[[ Information supplied open ]]

(** ** The credits as writes *)

Definition credit_op (s : StateStore) (x : NativeAssetId) (en : Address * Z) : WriteOp :=
  PutAccount x en.1 {| balance := balance (acct_of s x en.1) + en.2; nonce := nonce (acct_of s x en.1) |}.
Lemma credits_run s x b (l : list (Address * Z)) :
  x <> TLT -> Forall (fun en => balance (acct_of s x en.1) + en.2 <= u64_max) l ->
  rfold (fun b en => credit_liquid s b x en.1 en.2) b l = Ok (b ++ (credit_op s x <$> l)).
Proof.
  intros Hx. revert b. induction l as [|en l IH]; intros b Hl; [by rewrite app_nil_r|].
  apply Forall_cons in Hl as [He Hl]. cbn [rfold]. rewrite (proj2 (credit_liquid_Ok s b x en.1 en.2 (b ++ [credit_op s x en]))); [|done].
  cbn [rbind]. rewrite IH by done. by rewrite <- app_assoc.
Qed.
Lemma credits_run_inv s x b (l : list (Address * Z)) b' :
  rfold (fun b en => credit_liquid s b x en.1 en.2) b l = Ok b' -> b' = b ++ (credit_op s x <$> l).
Proof.
  revert b. induction l as [|en l IH]; intros b; [rewrite app_nil_r; by intros [= <-]|]. cbn [rfold].
  intros H. apply rbind_Ok in H as (b1 & (_ & _ & ->)%credit_liquid_Ok & H). apply IH in H as ->.
  by rewrite <- app_assoc.
Qed.
Lemma credits_holdings s t x (l : list (Address * Z)) y :
  NoDup (fst <$> l) -> (forall a, a ∈ fst <$> l -> acct_of t x a = acct_of s x a) ->
  holdings y (write_batch t (credit_op s x <$> l)) =
    holdings y t + (if bool_decide (x = y) then zsum (snd <$> l) else 0).
Proof.
  revert t. induction l as [|en l IH]; intros t Hd Ht; [simpl; case_bool_decide; lia|].
  rewrite fmap_cons in Hd, Ht. apply NoDup_cons in Hd as [Hnin Hd].
  rewrite !fmap_cons, write_batch_cons. rewrite IH; [|done|].
  - rewrite holdings_apply. cbn [holdings_delta credit_op balance]. rewrite Ht by left.
    rewrite zsum_cons. case_bool_decide; lia.
  - intros a Ha. rewrite acct_of_apply_frame; [apply Ht; by right|]. simpl. intros [= E]. congruence.
Qed.
Lemma credits_reward_pool s t x (l : list (Address * Z)) y :
  load_reward_pool (write_batch t (credit_op s x <$> l)) y = load_reward_pool t y.
Proof.
  revert t. induction l as [|en l IH]; intros t; [done|]. rewrite fmap_cons, write_batch_cons.
  rewrite IH. by rewrite reward_pool_frame.
Qed.
Lemma credits_fields s t x (l : list (Address * Z)) :
  let t' := write_batch t (credit_op s x <$> l) in
  st_issued t' = st_issued t /\ st_issued_legacy t' = st_issued_legacy t /\ st_reserve t' = st_reserve t /\
  st_epochs t' = st_epochs t /\ st_snapshots t' = st_snapshots t.
Proof.
  cbv zeta. revert t. induction l as [|en l IH]; intros t; [done|]. rewrite fmap_cons, write_batch_cons.
  destruct (IH (apply_op t (credit_op s x en))) as (-> & -> & -> & -> & ->). by destruct t.
Qed.

(** ** Reserve drips *)

Definition drip_ops (s : StateStore) (x : NativeAssetId) (d : Z) : WriteBatch :=
  if d =? 0 then [] else
  [PutReserve x (load_staking_reserve_remaining s x - d); PutIssued x (load_issued_supply s x + d);
   PutRewardPool x (load_reward_pool s x + d)].
Definition drip_amount (s : StateStore) (x : NativeAssetId) (amount : Z) : Z :=
  Z.min amount (load_staking_reserve_remaining s x).
(** There is room to issue the whole reserve. *)
Definition reserve_fits (s : StateStore) (x : NativeAssetId) : Prop :=
  0 <= load_staking_reserve_remaining s x /\ 0 <= load_issued_supply s x /\
  load_issued_supply s x + load_staking_reserve_remaining s x <= u64_max /\
  (cap_is_live (load_schema_version s) x = true ->
     load_issued_supply s x + load_staking_reserve_remaining s x <= load_max_supply s x).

[[ Information supplied closed ]]

Scan the records above for the word "then" and return every line where it occurs.

- **Exercise result**
    holdings y t + (if bool_decide (x = y) then zsum (snd <$> l) else 0).
  if d =? 0 then [] else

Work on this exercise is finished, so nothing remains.